Senelerce evveldi. İstanbul’da bir gazeteci arkadaşımı ziyarete gitmiştik. O zamanlar Tercüman Gazetesi tirajıyla Hürriyet ile yarış ediyordu. Ergun Göze, o gazetenin köşe yazarıydı. Oturduk, sohbet ederken sordum, “Ergun Bey” dedim. “Günler nasıl geçiyor?” güldü… “Kuru temizleme yapıyoruz.” dedi. Doğrusu hayret etmiştim. ”Kuru temizleme dükkanı mı açtınız?” dedim. “Yok,” dedi Ergun Bey, “akşam çocuklar okuldan gelince eşimle beraber onları dinliyoruz. Günleri nasıl geçti, hocalar ne anlattı, arkadaşlarından neler öğreniyorlar… Onları iyice dinledikten sonra dinlediklerinde, öğrendiklerinde yanlışlar, hatalar varsa onları çocukları ürkütmeyecek bir şekilde düzeltiyoruz. Eşimle buna kuru temizleme diyoruz.” Ergun Bey’in o sözünü yıllarca düşündüm. Birçok ana baba böyle düşünseydi, böyle hareket etseydi, herhalde birçok olay kendiliğinden halledilirdi.
Dinleme öyle bir olay ki bizi dinleyen kalabalık ne kadar çok olursa olsun dikkatle dinleyen, saygıyla, edeple dinleyen bir kişiyi ömür boyu unutamayız. Ve bir gün o kimse bize bir taleple geldiği zaman onu hatırlar, derhal isteğini yerine getiririz. Ben okulda derslerimi çok iyi dinlediğim ve öğrendiğim için eve geldiğimde ders çalışmama gerek kalmazdı. Ben de her akşam tiyatroya giderdim. O zaman devlet tiyatrosu şimdiki gibi soytarıların elinde değildi. Her piyes bana yepyeni ufuklar açar, bazen gördüğüm bir piyesi dört beş kere izlerdim. Benim için tiyatro o zaman en büyük üniversite idi. Rahmetli İsmet Paşa Viyana’dan Avrupa’nın en büyük rejisörü Carl Ebert’i getirmişti. Carl Ebert, A’dan Z’ye pırıl pırıl bir tiyatro kurmuştu. Sonra o canım tiyatro ehil olmayanların eline geçti. Bugün gidip seyredilecek bir tek piyes dahi yok. Onun için insanlarımız bu kadar kabalaştı, insanlıktan çıktı. Tiyatro da amacından uzaklaştı, yazık oldu.
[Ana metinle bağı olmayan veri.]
Lemma l2_count_instr n :
  l2_count_step c v size (pc, n) =
    Ret (inl (pc + isize i, n + (if loads_var v i then 1 else 0))).
Proof using Hwf Hst Hnr Hr H0 Hsz Hm.
  pose proof (isize_pos i). assert (Hsz' : pc + isize i ≤ size) by lia.
  destruct (read2_operand _ _ _ _ Hwf Hst Hr H0 Hsz' Hm) as (x & Hx & _ & Hxa).
  unfold l2_count_step. cbn [fst snd]. rewrite (proj2 (Z.eqb_neq _ _)) by lia.
  rewrite (read2_opcode _ _ _ _ Hr H0 Hsz' Hm). res_cbn. rewrite Hx. res_cbn.
  fold (class_of i). rewrite (straight2_size i Hwf Hst).
  destruct (straight2_view i Hwf Hst Hnr) as [(op & a & -> & Hc & Ha)|[Hu Hc]].
  - rewrite (Hxa _ _ eq_refl). unfold class_of in *. cbn [opcode_of loads_var] in *.
    destruct (classify op); try done; cbn [bool_decide andb];
      rewrite ?Z.add_0_r; try done. by destruct (a =? v); rewrite ?Z.add_0_r.
  - rewrite (proj2 (Hu v)), Z.add_0_r.
    pose proof (straight2_class i Hst). pose proof (no_ret_class i Hnr).
    by destruct (class_of i).
Qed.
End step2.

(** *** The walks on a function *)

(** [body], then a return, at [pc]. *)
Record fn_at (c : buf) (pc size : Z) (body : list instr) : Prop := {
  fa_body : fn_body body;
  fa_region : region c pc (encode_prog (body ++ [I1 INS_RET]));
  fa_pc : is_u16 pc;
  fa_size : pc + psize body < size;
  fa_max : size < MAX_BUFFER_SIZE
}.

Lemma fn_at_regions c pc size body :
  fn_at c pc size body →
  region c pc (encode_prog body) ∧ bget c (pc + psize body) = INS_RET.
Proof.
  intros H. pose proof (fa_region _ _ _ _ H) as Hr. rewrite encode_prog_app in Hr.
  apply region_app in Hr as [Hr1 Hr2]. rewrite length_psize in Hr2.
  by apply region_cons in Hr2 as [Hret _].
Qed.

Lemma remove_var_spec fuel c pc size body v :
  fn_at c pc size body → is_byte v → (length body < fuel)%nat →
  ∃ c', is_l2_remove_var fuel pc v size c = Ret c' ∧
        patched c c' pc (encode_prog (remove_var v body)).
Proof.
  intros Hf Hv Hfu. destruct (fn_at_regions _ _ _ _ Hf) as [Hr Hret].
  destruct Hf as [Hb _ Hpc Hsz Hm]. pose proof (psize_nonneg body).
  destruct (walk_rewrite (l2_remove_step v size) (remove1 v) size body pc c)
    as (c' & Hi & Hp); try done; try (unfold is_u16 in *; lia).
  { apply remove1_psize. }
  { intros. by apply l2_remove_instr. }
  exists c'. split; [|done]. unfold is_l2_remove_var. rewrite u8_id, u16_id by done.
  apply (loop_exit _ _ _ _ _ _ Hi); [|done].
  destruct Hp as [_ Ho]. rewrite length_psize, concat_psize in Ho by apply remove1_psize.
  unfold l2_remove_step. cbn [fst snd]. rewrite (proj2 (Z.eqb_neq _ _)) by lia.
  unfold is_u16 in *. rewrite !rd8_in by lia. res_cbn. rewrite Ho by lia. by rewrite Hret.
Qed.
Yıllarca evveldi… Kızılay’da Gima’nın karşısında Ulus Sineması vardı. Orada bir film seyretmiştim: “Ağa Düşen Kadın”. Filmin orijinal ismi “Ağ”dı, ama öyle tercüme etmişlerdi. Film, iki film uzunluğundaydı. Girişte iki film parası alıyorlardı. Bütün film boyunca sadece beş küçük cümle vardı, başka konuşma yoktu. İnsanlar duygularını, düşüncelerini bakışlarıyla anlatıyorlardı. Hayat boyunca gördüğüm en güzel filmdi.
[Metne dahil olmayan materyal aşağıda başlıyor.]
(* ===== verification/Driver.v ===== *)
(** * Optimising and linking (StackLib/Stack/il_streamer.c,
      [is_link_optimize])

    The entry point of the compiler's back end: the optimisers selected by
    [mode], one after the other, then the linker. The record lists of the two
    optimisers are static variables that outlive a call. *)
From S2P Require Import Prelude Isa Streamer Linker L1 L2.

Definition IS_OPTIMIZE_L1 : Z := 1.
Definition IS_OPTIMIZE_L2 : Z := 2.

Record backend := mkBE {
  be_is : istream;
  be_l1 : list optrec * list coderec;
  be_l2 : list optrec * list coderec
}.

Definition run_mode_l1 (fuel : nat) (b : backend) : res backend :=
  let s := be_is b in
  r ← is_l1_optimize fuel (code_size s) (mkOS s (be_l1 b).1 (be_l1 b).2);
  Ret (mkBE (set_code_size r.2 (ist r.1)) (opts r.1, cdrs r.1) (be_l2 b)).

Definition run_mode_l2 (fuel : nat) (b : backend) : res backend :=
  let s := be_is b in
  r ← is_l2_optimize fuel (be_l1 b).2 (code_size s) (mkOS s (be_l2 b).1 (be_l2 b).2);
  Ret (mkBE (set_code_size r.2 (ist r.1)) (be_l1 b) (opts r.1, cdrs r.1)).

Definition is_link_optimize (fuel : nat) (mode : Z) (b : backend) : res (backend * Z) :=
  b1 ← (if Z.land mode IS_OPTIMIZE_L1 =? 0 then Ret b else run_mode_l1 fuel b);
  b2 ← (if Z.land mode IS_OPTIMIZE_L2 =? 0 then Ret b1 else run_mode_l2 fuel b1);
  r ← is_link_code (code_size (be_is b2)) (be_is b2);
  Ret (mkBE (set_code_size r.2 r.1) (be_l1 b2) (be_l2 b2), r.2).

Lemma straight_no_switch p : straight_prog p → no_switch p.
Proof.
  intros H. eapply Forall_impl; [exact H|]. intros i [_ Hs] Hc. unfold straight in Hs.
  by rewrite Hc in Hs.
Qed.

(** The image that linking leaves for a straight-line program. *)
Lemma link_image p s :
  straight_prog p → region (code s) 0 (encode_prog p) → istream_wf s →
  psize p + cpindex s ≤ MAX_BUFFER_SIZE →
  ∃ s', is_link_code (psize p) s = Ret (s', psize p + cpindex s) ∧
        decode_prog (length p) (bslice (code s') 0 (Z.to_nat (psize p))) =
          Some (reloc_prog (psize p) 0 p) ∧
        bslice (code s') (psize p) (Z.to_nat (cpindex s)) =
          bslice (data s) 0 (Z.to_nat (cpindex s)).
Proof.
  intros Hp Hr Hwf Hm.
  destruct (link_spec p s (data s)) as (s' & Hl & Hr1 & Hr2 & _); try done.
  { by apply straight_wf. }
  { by apply reloc_pool_no_switch, straight_no_switch. }
  exists s'. split; [done|]. split.
  - replace (Z.to_nat (psize p)) with (length (encode_prog (reloc_prog (psize p) 0 p)))
      by (pose proof (reloc_prog_psize (psize p) 0 p); unfold psize in *; lia).
    rewrite region_to_bslice by done.
    apply decode_prog_encode; [by apply reloc_prog_wf, straight_wf|].
    clear. generalize (psize p) 0. induction p as [|i p IH]; cbn; intros; [lia|].
    specialize (IH z (z0 + isize i)). lia.
  - rewrite <- (region_to_bslice _ _ _ Hr2) at 1. by rewrite length_bslice.
Qed.

(** C5: the whole back end at level 1. For straight-line code the image
    [is_link_optimize] leaves is the relocation of the peephole-optimised
    program, whose constants still point at the pool, which follows the
    shortened code unchanged; the returned size is code plus pool. *)
Theorem link_optimize_l1 fuel prog b :
  let s := be_is b in
  straight_prog prog → code_size s = psize prog → region (code s) 0 (encode_prog prog) →
  (∀ j, psize prog ≤ j → bget (code s) j = 0) → istream_wf s → lbls s = [] →
  (be_l1 b).1 = [] → psize prog + 3 < MAX_BUFFER_SIZE →
  psize prog + cpindex s ≤ MAX_BUFFER_SIZE → (length prog < fuel)%nat →
  let q := peep prog in
  ∃ b', is_link_optimize fuel IS_OPTIMIZE_L1 b = Ret (b', psize q + cpindex s) ∧
        decode_prog (length q) (bslice (code (be_is b')) 0 (Z.to_nat (psize q))) =
          Some (reloc_prog (psize q) 0 q) ∧
        bslice (code (be_is b')) (psize q) (Z.to_nat (cpindex s)) =
          bslice (data s) 0 (Z.to_nat (cpindex s)).
Proof.
  intros s Hp Hcs Hr Hz Hwf Hl Ho Hm Hm2 Hf q.
  destruct (l1_optimize_spec prog (mkOS s (be_l1 b).1 (be_l1 b).2) fuel) as
    (o' & H1 & H2 & H3 & H4 & _ & _ & H5 & H6); try done; [by destruct Hwf|].
  fold q in H1, H2, H3, H5. cbn [ist] in H4.
  set (s1 := set_code_size (psize q) (ist o')).
  assert (Hcode : code s1 = code (ist o')) by done.
  assert (Hrq : region (code s1) 0 (encode_prog q)).
  { rewrite Hcode, <- H2. apply region_bslice. }
  assert (Hcp : cpindex s1 = cpindex s) by (unfold s1; rewrite H4; done).
  assert (Hda : data s1 = data s) by (unfold s1; rewrite H4; done).
  pose proof (psize_nonneg q).
  assert (Hwf1 : istream_wf s1).
  { destruct Hwf as [Hc Hd Hcpi]. constructor; rewrite ?Hcp, ?Hda; try done. }
  unfold is_link_optimize, run_mode_l1. change (Z.land IS_OPTIMIZE_L1 IS_OPTIMIZE_L1 =? 0) with false.
  change (Z.land IS_OPTIMIZE_L1 IS_OPTIMIZE_L2 =? 0) with true. cbn iota. fold s. rewrite Hcs, H1.
  res_cbn. cbn [be_is]. fold s1. change (code_size s1) with (psize q).
  destruct (link_image q s1) as (s' & Hl' & Hi & Hp2); try done.
  { by apply peep_straight. }
  { rewrite Hcp. lia. }
  rewrite Hl'. res_cbn. rewrite Hcp in *. eexists. split; [done|]. cbn [be_is].
  split; [exact Hi|]. rewrite <- Hda. exact Hp2.
Qed.

Lemma link_optimize_l1_witness :
  let p := [I3 INS_OBJCONST 0; I2 INS_OBJPOP 0; I2 INS_OBJPUSH 0; I1 INS_RET] in
  let s := mkIS (bstore ∅ 0 (encode_prog p)) (bstore ∅ 0 [2; 104; 105]) 3 8 [] ∅ in
  ∃ b', is_link_optimize 20 IS_OPTIMIZE_L1 (mkBE s ([], []) ([], [])) = Ret (b', 6 + 3) ∧
        decode_prog 3 (bslice (code (be_is b')) 0 6) =
          Some [I3 INS_OBJCONST 6; I2 INS_OBJSTORE 0; I1 INS_RET] ∧
        bslice (code (be_is b')) 6 3 = [2; 104; 105].
Proof.
  cbv zeta. set (p := [I3 INS_OBJCONST 0; I2 INS_OBJPOP 0; I2 INS_OBJPUSH 0; I1 INS_RET]).
  refine (link_optimize_l1 20 p (mkBE (mkIS (bstore ∅ 0 (encode_prog p)) (bstore ∅ 0 [2; 104; 105])
    3 8 [] ∅) ([], []) ([], [])) _ _ _ _ _ _ _ _ _ _).
  - by repeat (apply Forall_cons; split); try apply Forall_nil.
  - reflexivity.
  - apply region_bstore. by repeat (apply Forall_cons; split); try apply Forall_nil.
  - intros j Hj. exact (bget_bstore_out ∅ 0 (encode_prog p) j (or_intror Hj)).
  - split; [apply buf_ok_bstore, buf_ok_empty..|done].
  - reflexivity.
  - reflexivity.
  - by vm_compute.
  - by vm_compute.
  - vm_compute. lia.
Defined.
Dinlemek her şeyin önünde gelir. Dikkat edelim hayatta âmâ peygamber vardır ama sağır peygamber yoktur. Bir bebek dünyaya geliyor. Kulakları eğer iyi işitiyorsa çevreyi dinleyerek konuşmayı öğreniyor. Dinleme olayı iki yıl sürüyor. İki yıl sonra tek tek kelimelerle konuşmaya başlıyor. Demek ki güzel konuşmanın ilk şartı küçük yaşlardan itibaren çok iyi dinlemesini bilmektir. Bir öğrenebilsek dinlemeyi, belki o zaman konuşmak bile istemeyeceğiz.